Dataset entries:

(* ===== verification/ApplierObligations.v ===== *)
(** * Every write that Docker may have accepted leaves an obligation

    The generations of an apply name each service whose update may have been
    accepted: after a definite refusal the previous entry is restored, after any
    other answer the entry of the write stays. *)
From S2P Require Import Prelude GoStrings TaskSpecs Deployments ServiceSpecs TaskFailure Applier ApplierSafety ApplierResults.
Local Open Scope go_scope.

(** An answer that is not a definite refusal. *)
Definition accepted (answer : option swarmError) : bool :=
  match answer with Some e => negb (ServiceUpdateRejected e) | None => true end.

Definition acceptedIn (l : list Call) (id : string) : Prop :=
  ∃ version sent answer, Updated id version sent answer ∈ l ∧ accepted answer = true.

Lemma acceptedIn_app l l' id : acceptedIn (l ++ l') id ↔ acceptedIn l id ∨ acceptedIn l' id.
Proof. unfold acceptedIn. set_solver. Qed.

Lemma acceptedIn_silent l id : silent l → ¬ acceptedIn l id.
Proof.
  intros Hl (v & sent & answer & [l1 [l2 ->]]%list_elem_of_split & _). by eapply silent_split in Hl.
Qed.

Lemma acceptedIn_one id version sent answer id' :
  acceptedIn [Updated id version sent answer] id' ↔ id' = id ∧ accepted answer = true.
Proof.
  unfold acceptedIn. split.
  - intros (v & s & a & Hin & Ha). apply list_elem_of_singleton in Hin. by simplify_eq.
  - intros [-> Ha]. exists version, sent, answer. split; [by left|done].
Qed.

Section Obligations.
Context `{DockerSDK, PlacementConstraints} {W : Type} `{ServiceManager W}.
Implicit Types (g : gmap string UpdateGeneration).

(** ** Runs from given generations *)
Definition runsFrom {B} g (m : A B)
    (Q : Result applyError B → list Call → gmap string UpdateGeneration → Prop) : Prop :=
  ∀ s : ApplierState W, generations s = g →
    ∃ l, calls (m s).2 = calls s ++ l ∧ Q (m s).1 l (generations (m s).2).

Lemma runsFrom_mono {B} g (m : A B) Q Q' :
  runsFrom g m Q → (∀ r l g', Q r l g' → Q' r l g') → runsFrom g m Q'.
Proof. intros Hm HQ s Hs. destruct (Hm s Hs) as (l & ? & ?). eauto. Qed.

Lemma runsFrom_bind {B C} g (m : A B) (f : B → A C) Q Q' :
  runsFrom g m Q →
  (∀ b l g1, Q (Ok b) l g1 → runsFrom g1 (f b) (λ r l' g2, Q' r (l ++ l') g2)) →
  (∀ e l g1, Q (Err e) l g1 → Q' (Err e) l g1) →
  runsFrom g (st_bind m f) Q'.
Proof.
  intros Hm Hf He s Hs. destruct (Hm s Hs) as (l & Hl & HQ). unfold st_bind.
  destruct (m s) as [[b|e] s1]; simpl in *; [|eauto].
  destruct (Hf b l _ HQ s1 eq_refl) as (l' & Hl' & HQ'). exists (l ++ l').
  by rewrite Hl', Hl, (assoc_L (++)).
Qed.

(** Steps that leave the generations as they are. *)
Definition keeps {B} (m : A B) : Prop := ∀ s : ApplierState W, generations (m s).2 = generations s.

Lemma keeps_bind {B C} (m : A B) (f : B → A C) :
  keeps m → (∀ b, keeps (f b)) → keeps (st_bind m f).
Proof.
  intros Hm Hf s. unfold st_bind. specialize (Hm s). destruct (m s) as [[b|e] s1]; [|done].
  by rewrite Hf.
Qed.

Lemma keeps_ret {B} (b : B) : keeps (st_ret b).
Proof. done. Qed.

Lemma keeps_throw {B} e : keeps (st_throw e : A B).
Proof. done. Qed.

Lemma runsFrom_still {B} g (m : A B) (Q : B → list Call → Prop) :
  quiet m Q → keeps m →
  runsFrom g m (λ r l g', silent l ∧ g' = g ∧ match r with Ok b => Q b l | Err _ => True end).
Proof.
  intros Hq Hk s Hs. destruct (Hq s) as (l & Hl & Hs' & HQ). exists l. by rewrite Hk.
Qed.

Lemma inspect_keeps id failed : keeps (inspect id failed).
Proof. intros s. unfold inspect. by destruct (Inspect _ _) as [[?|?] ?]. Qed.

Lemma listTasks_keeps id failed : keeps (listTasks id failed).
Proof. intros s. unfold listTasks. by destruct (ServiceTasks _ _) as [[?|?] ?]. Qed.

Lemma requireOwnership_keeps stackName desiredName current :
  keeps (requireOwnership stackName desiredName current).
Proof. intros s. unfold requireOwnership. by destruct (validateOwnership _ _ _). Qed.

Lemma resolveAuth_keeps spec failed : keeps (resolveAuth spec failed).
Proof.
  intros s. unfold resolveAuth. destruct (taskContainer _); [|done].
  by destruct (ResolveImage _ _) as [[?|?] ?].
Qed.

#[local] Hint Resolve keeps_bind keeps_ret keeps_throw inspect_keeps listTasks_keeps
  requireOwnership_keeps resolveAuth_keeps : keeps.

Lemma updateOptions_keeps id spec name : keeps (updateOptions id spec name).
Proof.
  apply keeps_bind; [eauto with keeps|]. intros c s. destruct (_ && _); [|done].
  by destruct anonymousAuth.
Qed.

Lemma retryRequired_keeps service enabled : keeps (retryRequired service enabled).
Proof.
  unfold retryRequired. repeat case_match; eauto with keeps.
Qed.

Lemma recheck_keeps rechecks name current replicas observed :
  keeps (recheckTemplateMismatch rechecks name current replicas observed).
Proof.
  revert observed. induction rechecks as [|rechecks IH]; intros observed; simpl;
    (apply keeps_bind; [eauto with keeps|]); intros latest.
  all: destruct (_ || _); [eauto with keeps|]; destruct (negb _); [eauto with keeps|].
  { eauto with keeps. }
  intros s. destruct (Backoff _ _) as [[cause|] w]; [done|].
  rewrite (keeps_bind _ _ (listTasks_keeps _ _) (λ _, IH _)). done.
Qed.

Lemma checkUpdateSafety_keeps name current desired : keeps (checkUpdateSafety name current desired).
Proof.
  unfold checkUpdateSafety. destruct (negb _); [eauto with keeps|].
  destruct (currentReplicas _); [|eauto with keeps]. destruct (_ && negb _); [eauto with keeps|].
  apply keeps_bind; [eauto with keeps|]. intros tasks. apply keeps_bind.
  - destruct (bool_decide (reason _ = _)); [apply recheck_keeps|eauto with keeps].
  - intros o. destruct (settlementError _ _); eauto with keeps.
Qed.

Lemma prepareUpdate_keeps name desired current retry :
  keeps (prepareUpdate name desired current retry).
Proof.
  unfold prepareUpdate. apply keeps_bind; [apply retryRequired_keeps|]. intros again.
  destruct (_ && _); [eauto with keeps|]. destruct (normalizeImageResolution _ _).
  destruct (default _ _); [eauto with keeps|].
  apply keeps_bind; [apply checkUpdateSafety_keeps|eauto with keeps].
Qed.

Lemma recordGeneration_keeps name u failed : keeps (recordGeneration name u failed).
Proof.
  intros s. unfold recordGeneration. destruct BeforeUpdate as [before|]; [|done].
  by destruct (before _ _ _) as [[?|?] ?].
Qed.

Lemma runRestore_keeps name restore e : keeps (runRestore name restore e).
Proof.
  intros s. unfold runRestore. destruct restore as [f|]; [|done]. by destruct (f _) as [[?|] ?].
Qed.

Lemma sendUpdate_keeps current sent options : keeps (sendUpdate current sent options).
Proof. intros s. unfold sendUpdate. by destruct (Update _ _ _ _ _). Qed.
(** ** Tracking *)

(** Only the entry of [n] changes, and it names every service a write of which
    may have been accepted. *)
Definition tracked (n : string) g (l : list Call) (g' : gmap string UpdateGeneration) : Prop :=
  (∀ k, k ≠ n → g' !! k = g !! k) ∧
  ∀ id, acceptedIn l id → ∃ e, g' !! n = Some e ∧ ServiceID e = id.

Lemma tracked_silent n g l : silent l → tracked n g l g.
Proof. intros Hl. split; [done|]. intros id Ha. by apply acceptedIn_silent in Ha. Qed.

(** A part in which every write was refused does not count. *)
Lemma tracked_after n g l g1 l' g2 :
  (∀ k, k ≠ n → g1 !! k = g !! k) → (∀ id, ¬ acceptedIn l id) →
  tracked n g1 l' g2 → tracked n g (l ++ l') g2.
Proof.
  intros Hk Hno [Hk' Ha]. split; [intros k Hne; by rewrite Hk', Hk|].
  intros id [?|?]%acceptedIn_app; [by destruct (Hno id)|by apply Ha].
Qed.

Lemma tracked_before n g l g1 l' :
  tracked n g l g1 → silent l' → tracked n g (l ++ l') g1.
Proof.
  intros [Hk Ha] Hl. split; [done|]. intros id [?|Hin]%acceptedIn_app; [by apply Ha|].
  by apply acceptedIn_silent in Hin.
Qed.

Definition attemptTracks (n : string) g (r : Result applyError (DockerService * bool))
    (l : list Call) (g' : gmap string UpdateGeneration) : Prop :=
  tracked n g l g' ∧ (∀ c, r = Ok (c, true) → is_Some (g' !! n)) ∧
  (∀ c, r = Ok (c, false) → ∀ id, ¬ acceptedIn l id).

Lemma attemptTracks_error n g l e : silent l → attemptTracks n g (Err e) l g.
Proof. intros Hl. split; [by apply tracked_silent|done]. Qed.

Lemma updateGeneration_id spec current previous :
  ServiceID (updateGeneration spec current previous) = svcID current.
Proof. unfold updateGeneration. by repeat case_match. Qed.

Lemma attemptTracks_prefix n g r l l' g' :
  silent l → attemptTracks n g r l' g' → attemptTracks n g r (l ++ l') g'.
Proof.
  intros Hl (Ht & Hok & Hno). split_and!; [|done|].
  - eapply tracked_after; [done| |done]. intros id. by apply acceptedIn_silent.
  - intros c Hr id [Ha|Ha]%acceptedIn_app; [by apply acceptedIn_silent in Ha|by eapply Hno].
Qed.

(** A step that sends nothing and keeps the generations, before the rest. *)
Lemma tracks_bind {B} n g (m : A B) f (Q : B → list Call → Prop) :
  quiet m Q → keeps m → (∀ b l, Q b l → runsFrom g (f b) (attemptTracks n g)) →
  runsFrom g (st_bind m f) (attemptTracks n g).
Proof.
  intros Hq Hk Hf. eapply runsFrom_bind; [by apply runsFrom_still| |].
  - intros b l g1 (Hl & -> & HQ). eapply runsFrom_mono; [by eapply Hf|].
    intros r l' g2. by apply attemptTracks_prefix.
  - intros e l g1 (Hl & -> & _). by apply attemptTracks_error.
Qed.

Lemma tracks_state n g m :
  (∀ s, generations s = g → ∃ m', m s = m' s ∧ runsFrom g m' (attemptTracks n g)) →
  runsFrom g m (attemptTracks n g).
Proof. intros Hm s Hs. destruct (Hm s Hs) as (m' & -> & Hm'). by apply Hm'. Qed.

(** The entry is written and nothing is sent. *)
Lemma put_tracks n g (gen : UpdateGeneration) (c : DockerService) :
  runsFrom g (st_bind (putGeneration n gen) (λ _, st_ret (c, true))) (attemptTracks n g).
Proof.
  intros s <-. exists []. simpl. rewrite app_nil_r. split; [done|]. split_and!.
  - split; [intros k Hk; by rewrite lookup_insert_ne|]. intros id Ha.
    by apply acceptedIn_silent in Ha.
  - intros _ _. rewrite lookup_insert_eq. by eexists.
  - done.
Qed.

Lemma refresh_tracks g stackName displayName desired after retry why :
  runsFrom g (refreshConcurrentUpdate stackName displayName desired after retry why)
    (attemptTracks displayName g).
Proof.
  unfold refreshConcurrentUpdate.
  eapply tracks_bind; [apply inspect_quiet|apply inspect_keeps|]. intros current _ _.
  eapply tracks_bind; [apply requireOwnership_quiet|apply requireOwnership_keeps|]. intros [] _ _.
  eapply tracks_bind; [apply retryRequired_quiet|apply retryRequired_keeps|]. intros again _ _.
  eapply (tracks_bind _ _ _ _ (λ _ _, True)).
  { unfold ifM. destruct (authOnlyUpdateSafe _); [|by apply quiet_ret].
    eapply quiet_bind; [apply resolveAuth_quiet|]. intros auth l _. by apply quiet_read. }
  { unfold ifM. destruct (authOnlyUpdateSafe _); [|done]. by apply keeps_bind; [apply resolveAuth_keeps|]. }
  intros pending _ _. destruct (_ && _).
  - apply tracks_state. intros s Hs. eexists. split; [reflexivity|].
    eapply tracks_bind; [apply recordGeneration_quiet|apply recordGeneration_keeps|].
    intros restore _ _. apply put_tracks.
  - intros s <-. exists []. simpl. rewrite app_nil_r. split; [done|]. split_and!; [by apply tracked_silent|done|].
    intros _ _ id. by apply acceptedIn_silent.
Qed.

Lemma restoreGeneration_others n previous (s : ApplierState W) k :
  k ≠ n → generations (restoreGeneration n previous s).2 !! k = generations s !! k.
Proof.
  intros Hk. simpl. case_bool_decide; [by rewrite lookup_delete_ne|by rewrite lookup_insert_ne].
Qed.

#### [REQUIREMENT]
Return, exactly as they stand, the lines from the start of the records above through the line with "match answer with", both ends included, and no other lines.

#### [ANSWER TO THE PROBLEM]
(* ===== verification/ApplierObligations.v ===== *)
(** * Every write that Docker may have accepted leaves an obligation

    The generations of an apply name each service whose update may have been
    accepted: after a definite refusal the previous entry is restored, after any
    other answer the entry of the write stays. *)
From S2P Require Import Prelude GoStrings TaskSpecs Deployments ServiceSpecs TaskFailure Applier ApplierSafety ApplierResults.
Local Open Scope go_scope.

(** An answer that is not a definite refusal. *)
Definition accepted (answer : option swarmError) : bool :=
  match answer with Some e => negb (ServiceUpdateRejected e) | None => true end.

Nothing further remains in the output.